2. Untuk mengetahui distribusi frekuensi dan hubungan antara karakteristik penderita LPR dan non LPR berdasarkan: umur, jenis kelamin dan nilai BMI.
3. Untuk mengetahui distribusi frekuensi penderita refluks laringofaring berdasarkan keluhan utama
4. Untuk mengetahui distribusi frekuensi penderita refluks laringofaring berdasarkan gejala-gejala yang dialami (RSI)
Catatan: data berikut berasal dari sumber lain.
(* ===== verification/FleetTools.v ===== *)
(** Small tools of the fleet: models [argtypes.py], [registry_rewrite.py] and the
    size argument of [trainer.py] of
    [src/examples/multi-cluster-fleet/python/agent_sandbox_fleet]. *)

From Stdlib Require Import Ascii String ZArith QArith Lia.
From stdpp Require Import base option list strings sets pretty.
From S2P Require Import Prelude Float Json PyList PyText FleetMember Publisher.

#[local] Open Scope Z_scope.

(** ** Intervals *)

Definition positive_float (raw : string) : outcome pyfloat :=
  match py_float raw with
  | Ret v => if negb (flt (PFin 0) v) || feq v PInf then Raise ArgumentTypeError else Ret v
  | Raise e => if decide (e = ValueError ∨ e = OverflowError) then Raise ArgumentTypeError else Raise e
  | NoFuel => NoFuel
  end.

(** An interval that is accepted is a finite positive number of seconds. *)
Lemma positive_float_spec raw v :
  positive_float raw = Ret v ↔ py_float raw = Ret v ∧ ∃ q, v = PFin q ∧ (0 < q)%Q.
Proof.
  unfold positive_float. destruct (py_float raw) as [f|e|]; [|case_decide; split; naive_solver|naive_solver].
  split.
  - destruct (flt (PFin 0) f) eqn:El; [|done]. cbn [negb orb]. destruct (feq f PInf) eqn:Ei; [done|].
    intros [= <-]. split; [done|]. destruct f as [q| | |]; try done. exists q. split; [done|].
    cbn in El. unfold Qlt_bool in El. apply negb_true_iff, not_true_iff_false in El.
    rewrite Qle_bool_iff in El. by apply Qnot_le_lt.
  - intros [[= <-] (q & -> & Hq)]. cbn. unfold Qlt_bool.
    destruct (Qle_bool q 0) eqn:E; [apply Qle_bool_iff in E; by apply Qle_not_lt in E|done].
Qed.

(** ** Image references *)

Definition DOCKER_HOSTS : list string := ["docker.io"; "index.docker.io"; "registry-1.docker.io"].

(** [s.split(c, 1)[0]] *)
Fixpoint upto (c : ascii) (l : list ascii) : list ascii :=
  match l with
  | [] => []
  | d :: l' => if decide (d = c) then [] else d :: upto c l'
  end.

Definition before (c : ascii) (s : string) : string := implode (upto c (explode s)).

Definition looks_like_host (head : string) : bool :=
  has_char "."%char head || has_char ":"%char head || bool_decide (head = "localhost").

Definition split_host (image : string) : option string * string :=
  let head := before "/"%char image in
  if has_char "/"%char image && looks_like_host head
  then (Some head, implode (drop (len head + 1) (explode image)))
  else (None, image).

Definition rewrite_image (registry project repo : string) (only_hosts : option (list string)) (image : string)
    : outcome string :=
  if decide (registry = EmptyString) then Raise ValueError
  else
    let '(host, rest) := split_host image in
    let effective := default "docker.io" host in
    if (match only_hosts with Some hs => negb (str_mem effective hs) | None => false end) then Ret image
    else
      let name := before ":"%char (before "@"%char rest) in
      let rest' := if str_mem effective DOCKER_HOSTS && negb (has_char "/"%char name)
                   then "library/" +:+ rest else rest in
      let prefix := String.concat "/" (filter (λ p, p ≠ EmptyString) [registry; project; repo]) in
      Ret (prefix +:+ "/" +:+ rest').

(** ** Sizes *)

Definition SIZES : list (string * Z) :=
  [("GiB", 1024 * 1024 * 1024); ("MiB", 1024 * 1024); ("KiB", 1024); ("B", 1)].

Fixpoint sized (s : string) (sizes : list (string * Z)) : option (outcome Z) :=
  match sizes with
  | [] => None
  | (suf, mult) :: sizes' =>
      match before_suffix suf s with
      | Some num => Some (f ← py_float num; m ← float_of_int mult; ftrunc (fmul f m))
      | None => sized s sizes'
      end
  end.

Definition parse_size (s : string) : outcome Z :=
  let s := strip s in
  match sized s SIZES with
  | Some o => o
  | None => match py_int s with Some z => Ret z | None => Raise ValueError end
  end.

(** ** Rewriting *)

Lemma upto_app c l l' : upto c (l ++ c :: l') = upto c l.
Proof.
  induction l as [|d l IH]; cbn; [by rewrite decide_True|]. case_decide; [done|]. by rewrite IH.
Qed.

Lemma upto_notin c l : c ∉ l → upto c l = l.
Proof.
  induction l as [|d l IH]; [done|]. cbn. rewrite not_elem_of_cons. intros [Hd Hl].
  rewrite decide_False by congruence. by rewrite IH.
Qed.

Lemma before_slash s x : before "/"%char (s +:+ "/" +:+ x) = before "/"%char s.
Proof. unfold before. rewrite !explode_app. change (explode "/") with ["/"%char]. cbn [app]. by rewrite upto_app. Qed.

Lemma has_slash s x : has_char "/"%char (s +:+ "/" +:+ x) = true.
Proof. apply bool_decide_eq_true. rewrite !explode_app. apply elem_of_app. right. by left. Qed.

Lemma str_app_assoc (a b c : string) : (a +:+ b) +:+ c = a +:+ (b +:+ c).
Proof. by rewrite <-(implode_explode ((a +:+ b) +:+ c)), !explode_app, <-app_assoc, <-!explode_app, implode_explode. Qed.

Lemma prefix_shape registry project repo rest :
  registry ≠ EmptyString →
  ∃ x, String.concat "/" (filter (λ p, p ≠ EmptyString) [registry; project; repo]) +:+ "/" +:+ rest
       = registry +:+ "/" +:+ x.
Proof.
  intros Hr. rewrite filter_cons_True by done.
  destruct (filter _ [project; repo]) as [|p ps]; [by exists rest|].
  cbn [String.concat]. eexists. rewrite !str_app_assoc. done.
Qed.

(** Rewriting image references at a mirror is idempotent when the mirror's host
    is recognised as one (it has a dot or a port, or is [localhost]) and is not
    among the hosts that are rewritten. *)
Theorem rewrite_idempotent registry project repo hs image image' :
  looks_like_host (before "/"%char registry) = true → before "/"%char registry ∉ hs →
  rewrite_image registry project repo (Some hs) image = Ret image' →
  rewrite_image registry project repo (Some hs) image' = Ret image'.
Proof.
  intros Hh Hn. unfold rewrite_image. case_decide as Hr; [done|].
  destruct (split_host image) as [host rest] eqn:Es.
  destruct (negb (str_mem (default "docker.io" host) hs)) eqn:Em.
  { intros [= <-]. rewrite Es. by rewrite Em. }
  set (rest' := if str_mem _ _ && _ then _ else _). intros [= <-].
  destruct (prefix_shape registry project repo rest' Hr) as [x ->].
  unfold split_host. rewrite has_slash, before_slash, Hh. cbn [andb default from_option id].
  assert (str_mem (before "/"%char registry) hs = false) as -> by (by apply bool_decide_eq_false).
  done.
Qed.

(** A host without a dot is taken for a Docker Hub namespace, and rewritten again. *)
Lemma rewrite_plain_host_not_idempotent :
  rewrite_image "mirror" "" "" (Some DOCKER_HOSTS) "ubuntu" = Ret "mirror/library/ubuntu" ∧
  rewrite_image "mirror" "" "" (Some DOCKER_HOSTS) "mirror/library/ubuntu" = Ret "mirror/mirror/library/ubuntu".
Proof. by vm_compute. Qed.

Lemma upto_prefix c l : upto c l `prefix_of` l.
Proof.
  induction l as [|d l IH]; cbn; [done|]. case_decide; [apply prefix_nil|]. by apply prefix_cons.
Qed.

Lemma no_slash_name n c : has_char "/"%char n = false → has_char "/"%char (before c n) = false.
Proof.
  unfold has_char, before. rewrite !bool_decide_eq_false, explode_implode. intros Hn Hin. apply Hn.
  destruct (upto_prefix c (explode n)) as [k ->]. apply elem_of_app. by left.
Qed.

Lemma before_library c x : c ≠ "/"%char → c ∉ explode "library" →
  before c ("library/" +:+ x) = "library/" +:+ implode (upto c (explode x)).
Proof.
  intros Hc Hl. unfold before. change "library/" with (implode (explode "library/")) at 2.
  rewrite explode_app, <-implode_app. f_equal. revert Hl. cbn. rewrite !not_elem_of_cons.
  intros Hl. repeat rewrite decide_False by naive_solver. done.
Qed.

(** The three spellings of a Docker Hub library image go to the same place of
    the mirror: [ubuntu:22.04], [docker.io/ubuntu:22.04] and [library/ubuntu:22.04]. *)
Theorem rewrite_library_spellings registry project repo hs n :
  has_char "/"%char n = false → "docker.io" ∈ hs →
  rewrite_image registry project repo (Some hs) n = rewrite_image registry project repo (Some hs) ("docker.io/" +:+ n) ∧
  rewrite_image registry project repo (Some hs) n = rewrite_image registry project repo (Some hs) ("library/" +:+ n).
Proof.
  intros Hn Hd. assert (str_mem "docker.io" hs = true) as Hm by (by apply bool_decide_eq_true).
  assert (split_host n = (None, n)) as E1 by (unfold split_host; by rewrite Hn).
  assert (split_host ("docker.io/" +:+ n) = (Some "docker.io", n)) as E2.
  { unfold split_host. change ("docker.io/" +:+ n) with ("docker.io" +:+ "/" +:+ n).
    rewrite has_slash, before_slash. cbn [andb]. change (looks_like_host (before "/"%char "docker.io")) with true.
    cbv iota. f_equal. change (len (before "/"%char "docker.io") + 1)%nat with 10%nat.
    rewrite !explode_app. cbn [explode list_ascii_of_string app drop]. apply implode_explode. }
  assert (split_host ("library/" +:+ n) = (None, "library/" +:+ n)) as E3.
  { unfold split_host. change ("library/" +:+ n) with ("library" +:+ "/" +:+ n).
    rewrite has_slash, before_slash. by change (looks_like_host (before "/"%char "library")) with false. }
  unfold rewrite_image. case_decide; [done|]. rewrite E1, E2, E3. cbn [default from_option id].
  rewrite Hm. cbn [negb]. change (str_mem "docker.io" DOCKER_HOSTS) with true. cbn [andb].
  rewrite (no_slash_name (before "@"%char n) ":"%char) by (by apply no_slash_name). cbn [negb].
  split; [done|]. rewrite before_library by (done || by apply (bool_decide_eq_true_1 _)).
  rewrite before_library by (done || by apply (bool_decide_eq_true_1 _)).
  by change (has_char "/"%char ("library/" +:+ ?x)) with true.
Qed.

(** ** Sizes *)

Lemma before_suffix_app suf s : before_suffix suf (s +:+ suf) = Some s.
Proof.
  unfold before_suffix, len. rewrite explode_app, length_app. rewrite bool_decide_eq_true_2 by lia.
  replace (length (explode s) + length (explode suf) - length (explode suf))%nat with (length (explode s)) by lia.
  rewrite drop_app_length, bool_decide_eq_true_2 by done. cbn [andb]. by rewrite take_app_length, implode_explode.
Qed.

Lemma before_suffix_other suf suf' s :
  len suf = len suf' → suf ≠ suf' → before_suffix suf (s +:+ suf') = None.
Proof.
  unfold before_suffix, len. intros Hl Hne. rewrite explode_app, length_app.
  replace (length (explode s) + length (explode suf') - length (explode suf))%nat with (length (explode s)) by lia.
  rewrite drop_app_length. rewrite (bool_decide_eq_false_2 (explode suf' = _)), andb_false_r; [done|].
  intros E. apply Hne. by rewrite <-(implode_explode suf), <-E, implode_explode.
Qed.

(** [parse_size] of a whole number of mebibytes. *)
Lemma parse_size_mib z : 0 ≤ z < 2 ^ 32 → parse_size (pretty z +:+ "MiB") = Ret (z * 2 ^ 20).
Proof.
  intros Hz. unfold parse_size. destruct (pretty_Z_digits z ltac:(lia)) as (Hd & _).
  assert (strip (pretty z +:+ "MiB") = pretty z +:+ "MiB") as ->.
  { apply strip_id. intros c. rewrite explode_app, elem_of_app. rewrite Forall_forall in Hd.
    intros [Hc|Hc]; [by apply digit_not_space, Hd|]. cbn in Hc.
    repeat (apply elem_of_cons in Hc as [->|Hc]; [done|]). by apply elem_of_nil in Hc. }
  unfold SIZES. cbn [sized]. rewrite before_suffix_other, before_suffix_app by done.
  rewrite py_float_pretty by lia. cbn [mbind outcome_bind].
  rewrite float_of_int_exact by lia. cbn [mbind outcome_bind fmul].
  change (inject_Z z * inject_Z (1024 * 1024))%Q with (inject_Z (z * (1024 * 1024))).
  rewrite round64_int by lia. cbn. f_equal. rewrite Z.quot_1_r. lia.
Qed.

(** ** Witnesses *)

Lemma rewrite_idempotent_witness :
  rewrite_image "gcr.io" "p" "" (Some DOCKER_HOSTS) "gcr.io/p/library/ubuntu:22.04" = Ret "gcr.io/p/library/ubuntu:22.04".
Proof.
  apply (rewrite_idempotent "gcr.io" "p" "" DOCKER_HOSTS "ubuntu:22.04"); [by vm_compute| |by vm_compute].
  by apply (bool_decide_eq_true_1 _).
Defined.

Lemma rewrite_library_spellings_witness :
  rewrite_image "gcr.io" "" "" (Some DOCKER_HOSTS) "docker.io/ubuntu:22.04" = Ret "gcr.io/library/ubuntu:22.04".
Proof.
  destruct (rewrite_library_spellings "gcr.io" "" "" DOCKER_HOSTS "ubuntu:22.04") as [H _];
    [by vm_compute|by left|]. etrans; [symmetry; exact H|]. by vm_compute.
Defined.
5. Untuk mengetahui distribusi frekuensi penderita refluks laringofaring berdasarkan kelainan laring yang paling banyak ditemukan (RFS).
1.4 Manfaat Penelitian
Penelitian ini bermanfaat antara lain :
1. Dengan diketahuinya perbedaan kadar pepsin dalam saliva antara penderita LPR dan non LPR pada penelitian ini diharapkan dapat menjadi dasar untuk mendiagnosis LPR. 2. Hasil penelitian ini diharapkan dapat memberikan masukan
data dan informasi yang dapat digunakan sebagai bahan pustaka untuk pengembangan ilmu dibagian THT.
3. Sebagai rujukan penelitian berikutnya yang berkaitan dengan penyakit refluks laringofaring.